(* ===== verification/CodecList.v ===== *)
(** * CodecList: the codecs that [src/all] registers

    The [CodecTypeInfo] and [SupportsFunc] of each codec, from the [init]
    functions of [src/amrwb], [src/dtmf], [src/g711], [src/g722] and [src/opus],
    and the two tables that [OnRegister] fills: [codecByType] of
    [src/rtp/codecs.go] and [codecByName] of [src/sdp/codecs.go]. *)

From Stdlib Require Import Ascii.
From stdpp Require Import base tactics numbers strings list gmap.
From S2P Require Import Prelude GoStr Codecs.

#[local] Open Scope go_scope.

(** Constants of pion/rtp and of the AMR-WB library. *)
Class Constants : Type := {
  PayloadTypePCMU : Z;
  PayloadTypePCMA : Z;
  PayloadTypeG722 : Z;
  amrwbBest : Z;
}.

Section codecs.
Context `{Constants}.

Definition ALawInfo : CodecTypeInfo := mkTypeInfo (lit "PCMA") Audio PayloadTypePCMA true (-20) (lit "g711a").
Definition ULawInfo : CodecTypeInfo := mkTypeInfo (lit "PCMU") Audio PayloadTypePCMU true (-10) (lit "g711u").
Definition G722Info : CodecTypeInfo := mkTypeInfo (lit "G722") Audio PayloadTypeG722 true (-5) (lit "g722").
Definition OpusInfo : CodecTypeInfo := mkTypeInfo (lit "opus") Audio 0 false 10 (lit "opus").
Definition AMRWBInfo : CodecTypeInfo := mkTypeInfo (lit "AMR-WB") Audio 0 false (-4) (lit "amrwb").
Definition DTMFInfo : CodecTypeInfo := mkTypeInfo telephoneEvent Data 0 false (-100) [].

Definition unsupported : CodecInfo * bool := (noInfo, false).

(** [if c.SampleRate == 0 { c.SampleRate = rate }] *)
Definition defaultRate (c : CodecConfig) (rate : Z) : Z := if SampleRate c =? 0 then rate else SampleRate c.

Definition supportALaw (c : CodecConfig) : CodecInfo * bool :=
  if negb (Channels c =? 0) && negb (Channels c =? 1) then unsupported
  else
    let rate := defaultRate c 8000 in
    if negb (rate =? 8000) then unsupported
    else (mkInfo ALawInfo (mkConfig rate (Channels c) []) 0, true).

Definition supportULaw (c : CodecConfig) : CodecInfo * bool :=
  if negb (Channels c =? 0) && negb (Channels c =? 1) then unsupported
  else
    let rate := defaultRate c 8000 in
    if negb (rate =? 8000) then unsupported
    else (mkInfo ULawInfo (mkConfig rate (Channels c) []) 0, true).

Definition supportG722 (c : CodecConfig) : CodecInfo * bool :=
  if negb (Channels c =? 0) && negb (Channels c =? 1) then unsupported
  else
    let rate := defaultRate c 16000 in
    if negb (rate =? 8000) && negb (rate =? 16000) then unsupported
    else (mkInfo G722Info (mkConfig 16000 (Channels c) []) 8000, true).

Definition supportOpus (c : CodecConfig) : CodecInfo * bool :=
  if negb ((Channels c =? 0) || (Channels c =? 1) || (Channels c =? 2)) then unsupported
  else
    let channels := if Channels c =? 0 then 2 else Channels c in
    let rate := defaultRate c 48000 in
    if negb (rate =? 48000) then unsupported
    else (mkInfo OpusInfo (mkConfig rate channels []) 0, true).

(** The loop over the modes of a mode-set; [None] when one is not a number. *)
Fixpoint maxModeOf (modes : list str) (maxMode : Z) : option Z :=
  match modes with
  | [] => Some maxMode
  | s :: modes =>
      if decide (s = []) then maxModeOf modes maxMode
      else match Atoi s with
           | Some m => maxModeOf modes (Z.max m maxMode)
           | None => None
           end
  end.

Definition paramOctetAlign : str := lit "octet-align".
Definition paramModeSet : str := lit "mode-set".

Definition supportAMRWB (c : CodecConfig) : CodecInfo * bool :=
  if negb (Channels c =? 0) && negb (Channels c =? 1) then unsupported
  else
    let rate := defaultRate c 16000 in
    if negb (rate =? 16000) then unsupported
    else if match Get (Params c) paramOctetAlign with Some v => negb (bool_decide (v = lit "0")) | None => false end
    then unsupported
    else
      let accepted := Add [] paramOctetAlign (lit "0") in
      let offered := default [] (Get (Params c) paramModeSet) in
      match (match Get (Params c) paramModeSet with
             | Some v => maxModeOf (split "," v) (-1)
             | None => Some (-1)
             end) with
      | None => unsupported
      | Some maxMode =>
          let accepted :=
            if 0 <=? maxMode then Add accepted paramModeSet offered
            else Add accepted paramModeSet (Itoa amrwbBest) in
          (mkInfo AMRWBInfo (mkConfig rate (Channels c) accepted) 0, true)
      end.

Definition supportDTMF (c : CodecConfig) : CodecInfo * bool :=
  if SampleRate c =? 0 then unsupported
  else if negb (Z.rem (SampleRate c) 8000 =? 0) then unsupported
  else
    let i := Z.quot (SampleRate c) 8000 in
    let ti := mkTypeInfo (Name DTMFInfo) (kind DTMFInfo) (RTPDefType DTMFInfo) (RTPIsStatic DTMFInfo)
                (Priority DTMFInfo - i) (FileExt DTMFInfo) in
    (mkInfo ti (mkConfig (SampleRate c) (Channels c) [mkParam (lit "0-16") []]) 0, true).

Definition ALaw : CodecType := mkCodecType ALawInfo OfferDefault supportALaw.
Definition ULaw : CodecType := mkCodecType ULawInfo OfferDefault supportULaw.
Definition G722 : CodecType := mkCodecType G722Info OfferDefault supportG722.
Definition Opus : CodecType := mkCodecType OpusInfo OfferDefault supportOpus.
Definition AMRWB : CodecType := mkCodecType AMRWBInfo OfferDefault supportAMRWB.
Definition DTMF : CodecType := mkCodecType DTMFInfo OfferRates supportDTMF.

(** In the order of the package names, as Go initialises them. *)
Definition allCodecs : list CodecType := [AMRWB; DTMF; ALaw; ULaw; G722; Opus].

Fixpoint registerAll (cs : list CodecType) (w : world) : outcome world :=
  match cs with
  | [] => Ok w
  | c :: cs => let! w := RegisterCodec c w in registerAll cs w
  end.

End codecs.

(** ** The tables filled by [OnRegister] *)

(** [codecByType], an array of 255 entries: one call of the callback. *)
Definition setByType (t : list (option CodecType)) (c : CodecType) : outcome (list (option CodecType)) :=
  if RTPIsStatic (info c) then go_set t (RTPDefType (info c)) (Some c) else Ok t.

Fixpoint codecByTypeFrom (t : list (option CodecType)) (cs : list CodecType) : outcome (list (option CodecType)) :=
  match cs with
  | [] => Ok t
  | c :: cs => let! t := setByType t c in codecByTypeFrom t cs
  end.

Definition codecByType (w : world) : outcome (list (option CodecType)) :=
  codecByTypeFrom (replicate 255 None) (codecs w).

Definition CodecByPayloadType (w : world) (typ : Z) : outcome (option CodecType) :=
  let! t := codecByType w in go_index t typ.

(** [codecByName]: one call of the callback. *)
Definition setByName (m : gmap str CodecType) (c : CodecType) : gmap str CodecType :=
  if decide (SDPName c = []) then m else <[ToLower (SDPName c) := c]> m.

Definition codecByName (w : world) : gmap str CodecType := fold_left setByName (codecs w) ∅.

Definition CodecByNameWith (w : world) (s : option nat) (name : str) : option CodecType :=
  let s := match s with None => Some globalSet | Some _ => s end in
  let name := match IndexByte name slash with Some i => take i name | None => name end in
  let c := codecByName w !! ToLower name in
  if negb (IsEnabled w s c) then None else c.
####################
Whenever a line of the records above contains the word "registerAll", it counts toward the total; give that total alone.

EXERCISE ANSWER
2